[Opening Study material section]
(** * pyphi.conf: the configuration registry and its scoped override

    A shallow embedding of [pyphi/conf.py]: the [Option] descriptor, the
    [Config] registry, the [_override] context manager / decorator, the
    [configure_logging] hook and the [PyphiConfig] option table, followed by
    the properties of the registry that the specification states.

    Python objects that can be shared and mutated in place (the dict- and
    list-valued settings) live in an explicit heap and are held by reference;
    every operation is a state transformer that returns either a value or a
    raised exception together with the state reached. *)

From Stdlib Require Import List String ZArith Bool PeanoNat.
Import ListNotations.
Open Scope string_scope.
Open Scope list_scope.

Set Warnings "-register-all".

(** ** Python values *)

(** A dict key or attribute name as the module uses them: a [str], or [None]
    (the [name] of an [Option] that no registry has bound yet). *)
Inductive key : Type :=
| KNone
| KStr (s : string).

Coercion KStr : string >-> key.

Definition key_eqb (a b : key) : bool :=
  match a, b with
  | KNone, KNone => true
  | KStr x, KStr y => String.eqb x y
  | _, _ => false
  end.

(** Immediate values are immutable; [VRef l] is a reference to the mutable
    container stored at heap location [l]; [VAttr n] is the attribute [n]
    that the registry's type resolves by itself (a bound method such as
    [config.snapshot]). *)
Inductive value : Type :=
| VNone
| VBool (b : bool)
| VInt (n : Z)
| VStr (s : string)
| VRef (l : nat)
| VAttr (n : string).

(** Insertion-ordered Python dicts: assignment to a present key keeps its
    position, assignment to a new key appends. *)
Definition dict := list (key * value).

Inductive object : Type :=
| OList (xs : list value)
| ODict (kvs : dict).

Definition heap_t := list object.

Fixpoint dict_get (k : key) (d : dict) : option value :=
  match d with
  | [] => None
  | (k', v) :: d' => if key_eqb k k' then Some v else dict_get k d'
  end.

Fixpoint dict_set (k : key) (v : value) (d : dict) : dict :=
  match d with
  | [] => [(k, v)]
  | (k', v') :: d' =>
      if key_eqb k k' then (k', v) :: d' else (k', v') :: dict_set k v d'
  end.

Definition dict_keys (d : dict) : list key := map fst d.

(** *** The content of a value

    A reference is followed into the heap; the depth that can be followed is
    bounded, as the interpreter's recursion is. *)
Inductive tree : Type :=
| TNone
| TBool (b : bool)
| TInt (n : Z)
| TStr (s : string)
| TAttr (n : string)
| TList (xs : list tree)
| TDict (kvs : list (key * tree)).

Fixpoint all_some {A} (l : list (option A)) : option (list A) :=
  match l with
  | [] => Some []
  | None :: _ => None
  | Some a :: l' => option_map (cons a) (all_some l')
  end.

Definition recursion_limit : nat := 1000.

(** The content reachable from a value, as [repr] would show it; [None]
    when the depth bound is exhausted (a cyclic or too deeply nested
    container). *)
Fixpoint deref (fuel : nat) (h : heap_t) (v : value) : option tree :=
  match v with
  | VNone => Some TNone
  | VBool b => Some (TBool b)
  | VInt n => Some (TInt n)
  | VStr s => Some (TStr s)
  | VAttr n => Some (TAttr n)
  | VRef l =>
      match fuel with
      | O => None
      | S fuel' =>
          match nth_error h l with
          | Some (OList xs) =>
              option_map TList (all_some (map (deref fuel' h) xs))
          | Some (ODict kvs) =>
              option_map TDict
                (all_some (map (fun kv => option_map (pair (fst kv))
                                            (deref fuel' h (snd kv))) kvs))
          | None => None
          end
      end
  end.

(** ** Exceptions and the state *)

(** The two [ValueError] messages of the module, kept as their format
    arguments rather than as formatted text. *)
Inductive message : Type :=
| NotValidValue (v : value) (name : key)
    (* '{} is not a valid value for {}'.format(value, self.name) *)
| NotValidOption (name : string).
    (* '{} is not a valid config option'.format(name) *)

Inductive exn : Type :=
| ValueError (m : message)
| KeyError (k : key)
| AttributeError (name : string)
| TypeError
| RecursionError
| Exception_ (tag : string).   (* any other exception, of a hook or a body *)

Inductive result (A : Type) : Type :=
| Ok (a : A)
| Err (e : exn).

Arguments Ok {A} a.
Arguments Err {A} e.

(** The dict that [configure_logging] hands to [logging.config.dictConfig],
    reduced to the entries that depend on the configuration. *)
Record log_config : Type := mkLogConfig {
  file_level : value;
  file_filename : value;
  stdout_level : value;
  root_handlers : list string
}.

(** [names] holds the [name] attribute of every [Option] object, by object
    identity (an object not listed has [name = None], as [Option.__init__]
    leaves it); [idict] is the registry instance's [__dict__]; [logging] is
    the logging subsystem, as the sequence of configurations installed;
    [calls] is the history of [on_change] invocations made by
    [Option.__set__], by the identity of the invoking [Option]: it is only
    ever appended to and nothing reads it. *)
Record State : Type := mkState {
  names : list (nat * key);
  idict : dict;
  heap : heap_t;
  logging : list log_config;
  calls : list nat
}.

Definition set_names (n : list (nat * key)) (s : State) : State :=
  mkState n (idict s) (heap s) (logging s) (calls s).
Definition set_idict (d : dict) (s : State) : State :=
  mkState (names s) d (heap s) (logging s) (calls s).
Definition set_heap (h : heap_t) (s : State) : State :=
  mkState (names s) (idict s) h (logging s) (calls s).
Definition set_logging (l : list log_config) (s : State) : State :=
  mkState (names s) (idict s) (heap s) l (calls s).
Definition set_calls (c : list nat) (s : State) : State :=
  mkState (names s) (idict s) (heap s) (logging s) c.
[Closing Study material section]
[Opening Study material section]
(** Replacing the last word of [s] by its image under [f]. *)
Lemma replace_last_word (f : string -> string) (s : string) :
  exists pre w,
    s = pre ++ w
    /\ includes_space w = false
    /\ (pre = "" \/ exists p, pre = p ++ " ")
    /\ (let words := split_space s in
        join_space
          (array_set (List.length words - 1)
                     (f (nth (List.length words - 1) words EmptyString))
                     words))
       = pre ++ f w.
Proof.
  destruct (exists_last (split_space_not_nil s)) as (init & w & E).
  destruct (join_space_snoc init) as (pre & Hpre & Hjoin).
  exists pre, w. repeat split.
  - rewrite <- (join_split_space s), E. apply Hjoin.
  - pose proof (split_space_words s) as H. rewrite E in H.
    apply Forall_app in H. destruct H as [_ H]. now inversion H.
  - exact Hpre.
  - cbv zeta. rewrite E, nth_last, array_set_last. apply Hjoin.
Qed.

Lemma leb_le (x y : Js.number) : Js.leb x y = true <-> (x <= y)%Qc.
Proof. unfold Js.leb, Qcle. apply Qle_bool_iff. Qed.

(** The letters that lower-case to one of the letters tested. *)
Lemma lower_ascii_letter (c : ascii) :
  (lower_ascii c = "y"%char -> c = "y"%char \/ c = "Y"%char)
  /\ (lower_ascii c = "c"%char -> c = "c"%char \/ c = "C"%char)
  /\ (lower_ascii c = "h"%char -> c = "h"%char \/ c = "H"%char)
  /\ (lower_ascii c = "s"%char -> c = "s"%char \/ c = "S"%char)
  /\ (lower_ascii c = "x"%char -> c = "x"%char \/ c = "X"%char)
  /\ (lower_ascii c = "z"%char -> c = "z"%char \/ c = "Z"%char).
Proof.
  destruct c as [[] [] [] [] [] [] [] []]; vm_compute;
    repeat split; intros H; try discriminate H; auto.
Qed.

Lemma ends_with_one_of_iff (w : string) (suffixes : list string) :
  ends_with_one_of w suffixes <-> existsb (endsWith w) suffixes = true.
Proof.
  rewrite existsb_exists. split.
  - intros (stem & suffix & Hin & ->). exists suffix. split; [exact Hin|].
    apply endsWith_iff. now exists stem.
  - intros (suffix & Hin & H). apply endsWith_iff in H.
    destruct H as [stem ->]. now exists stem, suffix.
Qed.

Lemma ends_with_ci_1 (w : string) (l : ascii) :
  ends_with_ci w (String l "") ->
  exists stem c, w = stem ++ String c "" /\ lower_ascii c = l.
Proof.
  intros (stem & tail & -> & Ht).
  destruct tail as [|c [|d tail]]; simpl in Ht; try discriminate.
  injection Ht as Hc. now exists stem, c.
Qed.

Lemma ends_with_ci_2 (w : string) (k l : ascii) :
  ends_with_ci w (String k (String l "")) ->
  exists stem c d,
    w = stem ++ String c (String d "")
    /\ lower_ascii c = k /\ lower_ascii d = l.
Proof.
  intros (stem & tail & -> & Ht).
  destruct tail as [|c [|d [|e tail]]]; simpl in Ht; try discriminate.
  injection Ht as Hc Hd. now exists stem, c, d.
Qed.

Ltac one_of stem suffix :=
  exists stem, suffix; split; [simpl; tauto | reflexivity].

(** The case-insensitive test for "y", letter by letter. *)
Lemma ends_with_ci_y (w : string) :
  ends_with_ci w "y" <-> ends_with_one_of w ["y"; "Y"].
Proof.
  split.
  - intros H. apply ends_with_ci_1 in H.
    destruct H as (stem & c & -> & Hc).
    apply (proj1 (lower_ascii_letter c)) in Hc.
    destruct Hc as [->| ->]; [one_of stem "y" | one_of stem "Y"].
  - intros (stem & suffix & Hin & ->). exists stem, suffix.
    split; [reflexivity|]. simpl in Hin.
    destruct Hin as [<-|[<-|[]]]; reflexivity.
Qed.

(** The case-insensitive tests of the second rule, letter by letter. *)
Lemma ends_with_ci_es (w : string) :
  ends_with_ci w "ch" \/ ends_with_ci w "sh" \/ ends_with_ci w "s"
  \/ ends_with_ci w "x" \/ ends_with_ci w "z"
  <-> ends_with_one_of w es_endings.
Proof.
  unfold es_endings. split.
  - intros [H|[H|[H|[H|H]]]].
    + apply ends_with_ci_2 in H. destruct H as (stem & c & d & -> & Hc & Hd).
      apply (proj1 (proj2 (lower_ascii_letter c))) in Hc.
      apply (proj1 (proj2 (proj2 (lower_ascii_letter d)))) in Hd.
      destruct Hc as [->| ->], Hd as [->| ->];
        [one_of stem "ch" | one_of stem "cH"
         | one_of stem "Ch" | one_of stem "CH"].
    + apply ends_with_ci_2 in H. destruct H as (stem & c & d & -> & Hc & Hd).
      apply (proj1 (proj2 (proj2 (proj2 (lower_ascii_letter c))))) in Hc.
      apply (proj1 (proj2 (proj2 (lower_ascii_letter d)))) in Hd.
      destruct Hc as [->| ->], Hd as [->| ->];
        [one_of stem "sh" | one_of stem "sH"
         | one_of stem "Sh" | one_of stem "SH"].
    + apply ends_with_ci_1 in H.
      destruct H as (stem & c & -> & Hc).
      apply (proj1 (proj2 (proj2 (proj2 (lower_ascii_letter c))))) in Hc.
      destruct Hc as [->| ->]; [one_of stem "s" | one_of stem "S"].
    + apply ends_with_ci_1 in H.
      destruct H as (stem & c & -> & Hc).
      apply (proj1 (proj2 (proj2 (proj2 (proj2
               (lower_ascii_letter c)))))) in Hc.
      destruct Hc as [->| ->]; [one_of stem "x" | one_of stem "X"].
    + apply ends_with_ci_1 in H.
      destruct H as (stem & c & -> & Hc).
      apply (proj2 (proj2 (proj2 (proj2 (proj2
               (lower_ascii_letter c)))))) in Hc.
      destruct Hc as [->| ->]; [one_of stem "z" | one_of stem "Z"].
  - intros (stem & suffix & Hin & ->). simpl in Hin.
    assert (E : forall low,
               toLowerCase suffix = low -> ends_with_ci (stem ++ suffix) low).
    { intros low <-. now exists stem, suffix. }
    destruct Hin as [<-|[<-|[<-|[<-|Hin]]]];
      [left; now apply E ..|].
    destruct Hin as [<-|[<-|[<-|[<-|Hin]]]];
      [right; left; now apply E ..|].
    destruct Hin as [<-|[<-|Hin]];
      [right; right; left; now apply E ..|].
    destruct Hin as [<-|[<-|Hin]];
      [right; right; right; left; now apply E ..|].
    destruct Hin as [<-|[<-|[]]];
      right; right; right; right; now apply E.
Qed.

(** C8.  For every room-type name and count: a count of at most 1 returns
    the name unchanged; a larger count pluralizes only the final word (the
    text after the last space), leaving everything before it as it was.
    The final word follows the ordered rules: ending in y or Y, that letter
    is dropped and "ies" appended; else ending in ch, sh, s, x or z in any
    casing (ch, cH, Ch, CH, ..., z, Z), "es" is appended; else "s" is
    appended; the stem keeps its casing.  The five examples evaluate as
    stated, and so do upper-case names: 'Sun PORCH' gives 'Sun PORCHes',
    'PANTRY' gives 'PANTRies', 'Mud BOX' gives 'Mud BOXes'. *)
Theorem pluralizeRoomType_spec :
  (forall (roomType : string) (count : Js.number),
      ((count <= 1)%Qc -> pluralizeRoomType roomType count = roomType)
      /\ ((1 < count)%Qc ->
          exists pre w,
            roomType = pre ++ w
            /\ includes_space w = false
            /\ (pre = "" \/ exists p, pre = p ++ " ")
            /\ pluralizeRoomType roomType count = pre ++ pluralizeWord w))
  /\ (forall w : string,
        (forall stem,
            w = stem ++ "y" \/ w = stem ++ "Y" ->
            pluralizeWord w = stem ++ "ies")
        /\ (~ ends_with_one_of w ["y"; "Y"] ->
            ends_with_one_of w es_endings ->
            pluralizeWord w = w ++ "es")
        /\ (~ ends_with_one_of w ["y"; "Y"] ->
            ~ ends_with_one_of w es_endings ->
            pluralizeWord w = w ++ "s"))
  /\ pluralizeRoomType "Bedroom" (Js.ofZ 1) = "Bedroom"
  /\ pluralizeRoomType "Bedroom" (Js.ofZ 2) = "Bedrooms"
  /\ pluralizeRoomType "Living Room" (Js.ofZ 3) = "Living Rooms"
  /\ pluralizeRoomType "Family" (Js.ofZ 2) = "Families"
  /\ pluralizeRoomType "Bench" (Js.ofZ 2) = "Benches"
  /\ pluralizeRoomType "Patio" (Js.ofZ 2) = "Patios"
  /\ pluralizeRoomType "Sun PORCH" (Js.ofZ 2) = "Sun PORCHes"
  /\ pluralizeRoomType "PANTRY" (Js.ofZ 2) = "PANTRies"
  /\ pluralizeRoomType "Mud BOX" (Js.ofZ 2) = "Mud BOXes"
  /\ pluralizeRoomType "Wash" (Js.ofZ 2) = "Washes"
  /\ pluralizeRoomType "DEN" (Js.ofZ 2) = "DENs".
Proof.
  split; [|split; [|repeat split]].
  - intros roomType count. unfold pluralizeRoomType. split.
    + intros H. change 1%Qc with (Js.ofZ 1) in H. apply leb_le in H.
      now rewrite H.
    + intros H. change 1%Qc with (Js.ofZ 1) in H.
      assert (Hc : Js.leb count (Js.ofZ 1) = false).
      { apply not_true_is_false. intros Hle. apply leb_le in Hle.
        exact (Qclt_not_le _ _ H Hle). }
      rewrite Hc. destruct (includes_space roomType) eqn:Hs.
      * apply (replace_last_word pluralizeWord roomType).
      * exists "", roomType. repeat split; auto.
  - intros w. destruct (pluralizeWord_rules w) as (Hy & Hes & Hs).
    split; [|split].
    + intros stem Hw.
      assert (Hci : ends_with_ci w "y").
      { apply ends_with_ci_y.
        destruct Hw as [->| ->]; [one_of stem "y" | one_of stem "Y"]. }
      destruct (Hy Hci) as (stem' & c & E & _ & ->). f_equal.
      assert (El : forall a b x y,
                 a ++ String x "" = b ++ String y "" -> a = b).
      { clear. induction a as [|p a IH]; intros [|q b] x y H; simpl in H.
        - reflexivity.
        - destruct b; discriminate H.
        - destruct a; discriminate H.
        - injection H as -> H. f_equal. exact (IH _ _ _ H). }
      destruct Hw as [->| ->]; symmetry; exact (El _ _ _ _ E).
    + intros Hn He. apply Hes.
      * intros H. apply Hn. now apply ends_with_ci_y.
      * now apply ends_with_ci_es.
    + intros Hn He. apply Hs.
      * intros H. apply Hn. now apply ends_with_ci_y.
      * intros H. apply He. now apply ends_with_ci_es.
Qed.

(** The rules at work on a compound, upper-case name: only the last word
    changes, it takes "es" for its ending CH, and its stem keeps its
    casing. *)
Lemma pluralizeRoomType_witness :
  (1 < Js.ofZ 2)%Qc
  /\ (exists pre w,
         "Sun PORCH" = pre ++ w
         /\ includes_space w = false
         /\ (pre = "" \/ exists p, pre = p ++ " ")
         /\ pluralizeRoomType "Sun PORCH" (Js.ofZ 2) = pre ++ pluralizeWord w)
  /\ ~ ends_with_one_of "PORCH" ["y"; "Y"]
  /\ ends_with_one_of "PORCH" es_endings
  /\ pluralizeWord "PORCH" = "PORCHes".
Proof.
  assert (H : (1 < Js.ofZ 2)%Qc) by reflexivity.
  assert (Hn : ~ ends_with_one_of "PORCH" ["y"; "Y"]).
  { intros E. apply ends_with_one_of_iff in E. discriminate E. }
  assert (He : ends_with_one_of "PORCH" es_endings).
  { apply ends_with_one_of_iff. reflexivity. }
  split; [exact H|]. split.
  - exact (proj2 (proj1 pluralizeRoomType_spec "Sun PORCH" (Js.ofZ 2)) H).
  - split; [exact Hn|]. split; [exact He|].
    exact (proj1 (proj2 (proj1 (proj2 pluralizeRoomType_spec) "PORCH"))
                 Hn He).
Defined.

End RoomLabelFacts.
[Closing Study material section]
__About this task__.
Starting at the line above that contains "(all_some (map (fun", repeat each line exactly up to and including the line that contains "mkState (names s) (idict s) h", and stop there.

__Task result__.
                (all_some (map (fun kv => option_map (pair (fst kv))
                                            (deref fuel' h (snd kv))) kvs))
          | None => None
          end
      end
  end.

(** ** Exceptions and the state *)

(** The two [ValueError] messages of the module, kept as their format
    arguments rather than as formatted text. *)
Inductive message : Type :=
| NotValidValue (v : value) (name : key)
    (* '{} is not a valid value for {}'.format(value, self.name) *)
| NotValidOption (name : string).
    (* '{} is not a valid config option'.format(name) *)

Inductive exn : Type :=
| ValueError (m : message)
| KeyError (k : key)
| AttributeError (name : string)
| TypeError
| RecursionError
| Exception_ (tag : string).   (* any other exception, of a hook or a body *)

Inductive result (A : Type) : Type :=
| Ok (a : A)
| Err (e : exn).

Arguments Ok {A} a.
Arguments Err {A} e.

(** The dict that [configure_logging] hands to [logging.config.dictConfig],
    reduced to the entries that depend on the configuration. *)
Record log_config : Type := mkLogConfig {
  file_level : value;
  file_filename : value;
  stdout_level : value;
  root_handlers : list string
}.

(** [names] holds the [name] attribute of every [Option] object, by object
    identity (an object not listed has [name = None], as [Option.__init__]
    leaves it); [idict] is the registry instance's [__dict__]; [logging] is
    the logging subsystem, as the sequence of configurations installed;
    [calls] is the history of [on_change] invocations made by
    [Option.__set__], by the identity of the invoking [Option]: it is only
    ever appended to and nothing reads it. *)
Record State : Type := mkState {
  names : list (nat * key);
  idict : dict;
  heap : heap_t;
  logging : list log_config;
  calls : list nat
}.

Definition set_names (n : list (nat * key)) (s : State) : State :=
  mkState n (idict s) (heap s) (logging s) (calls s).
Definition set_idict (d : dict) (s : State) : State :=
  mkState (names s) d (heap s) (logging s) (calls s).
Definition set_heap (h : heap_t) (s : State) : State :=
  mkState (names s) (idict s) h (logging s) (calls s).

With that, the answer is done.